* Your instructions
Your answer is the lines from the one that has "list (list target))" through the last line of the records below, retyped exactly and alone.

(Collected data entries)
(** ** The run of the validator *)

(** What a run that reaches its report has gone through. *)
Lemma main_reported (fs : filesystem) (errors warnings : list message) (success : bool) :
  main fs = Ok (Reported errors warnings success) ->
  exists f data drives ec,
    fs (json_file fs) = Some f /\ json_load f = Some data /\
    validate_storage_drives (drives_of data) = Ok drives /\
    validate_erasure_coding (erasure_coding_of data) = Ok ec /\
    errors = fst (validate_json_structure data) ++ fst (validate_vendors (vendors_of data))
             ++ fst drives ++ fst (validate_cpus (cpus_of data)) ++ fst ec
             ++ fst (validate_consistency data) /\
    warnings = (snd (validate_json_structure data)
                ++ snd (validate_vendors (vendors_of data))
                ++ snd drives ++ snd (validate_cpus (cpus_of data)) ++ snd ec
                ++ snd (validate_consistency data))
               ++ check_file_sizes fs /\
    success = (List.length errors =? 0)%nat.
Proof.
  unfold main. fold (json_file fs).
  destruct (fs (json_file fs)) as [f|]; [|discriminate].
  destruct (json_load f) as [data|] eqn:Hload; [|discriminate].
  fold (vendors_of data) (drives_of data) (cpus_of data) (erasure_coding_of data).
  destruct (validate_storage_drives (drives_of data)) as [drives|] eqn:Hdrives;
    cbn [bind]; [|discriminate].
  destruct (validate_erasure_coding (erasure_coding_of data)) as [ec|] eqn:Hec;
    cbn [bind]; [|discriminate].
  intros H. injection H as <- <- <-.
  exists f, data, drives, ec. unfold extend. cbn [fst snd].
  rewrite <- ?app_assoc. repeat split; solve [reflexivity | assumption].
Qed.

Lemma main_returns (fs : filesystem) (f : file) (data : Doc.document)
  (drives ec : findings) :
  fs (json_file fs) = Some f -> json_load f = Some data ->
  validate_storage_drives (drives_of data) = Ok drives ->
  validate_erasure_coding (erasure_coding_of data) = Ok ec ->
  exists errors warnings,
    main fs = Ok (Reported errors warnings (List.length errors =? 0)%nat).
Proof.
  intros Hf Hload Hd He. unfold main. fold (json_file fs). rewrite Hf, Hload.
  fold (vendors_of data) (drives_of data) (cpus_of data) (erasure_coding_of data).
  rewrite Hd. cbn [bind]. rewrite He. cbn [bind]. eauto.
Qed.

Lemma main_success (fs : filesystem) (errors warnings : list message) (success : bool) :
  main fs = Ok (Reported errors warnings success) ->
  success = (List.length errors =? 0)%nat.
Proof.
  intros H.
  apply main_reported in H as (f & data & drives & ec & _ & _ & _ & _ & _ & _ & Hs).
  exact Hs.
Qed.
(** * A shallow embedding of parts of Fenjing

    The attribute/item rules of [fenjing/rules/get_attritem.py], the
    submitters of [fenjing/submitter.py] and two procedures of
    [fenjing/cli.py] ([is_form_has_response], [do_submit_cmdexec]). *)

From Stdlib Require Import ZArith Ascii String.
From stdpp Require Import base list gmap strings pretty.

Open Scope Z_scope.
Local Set Warnings "-register-all".

(* ------------------------------------------------------------------ *)
(** ** Targets: requirements and fragments

    In the source a "target" is a tuple whose first element is a tag
    constant of [fenjing/const.py]; requirements and candidate fragments
    share the representation.  Here it is an inductive type, one
    constructor per tag used by the rules. *)

(** The kind of one step of a chained access, [ATTRIBUTE] or [ITEM]. *)
Inductive tag : Type :=
  | TAG_ATTRIBUTE
  | TAG_ITEM.

Inductive target : Type :=
  | LITERAL (s : string)
  | WHITESPACE
  | UNSATISFIED
  | STRING (s : string)
  | INTEGER (n : Z)
  | ENCLOSE_UNDER (level : Z) (t : target)
  | WRAP (ts : list target)
  | ONEOF (alts : list (list target))
  | EXPRESSION (prec : Z) (ts : list target)
  | ATTRIBUTE (obj : target) (name : string)
  | ITEM (obj : target) (name : string)
  | FUNCTION_CALL (f : target) (args : list target)
  | CHAINED_ATTRIBUTE_ITEM (obj : target) (steps : list (tag * string))
  | FLASK_CONTEXT_VAR (name : string).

* Answer
  | ONEOF (alts : list (list target))
  | EXPRESSION (prec : Z) (ts : list target)
  | ATTRIBUTE (obj : target) (name : string)
  | ITEM (obj : target) (name : string)
  | FUNCTION_CALL (f : target) (args : list target)
  | CHAINED_ATTRIBUTE_ITEM (obj : target) (steps : list (tag * string))
  | FLASK_CONTEXT_VAR (name : string).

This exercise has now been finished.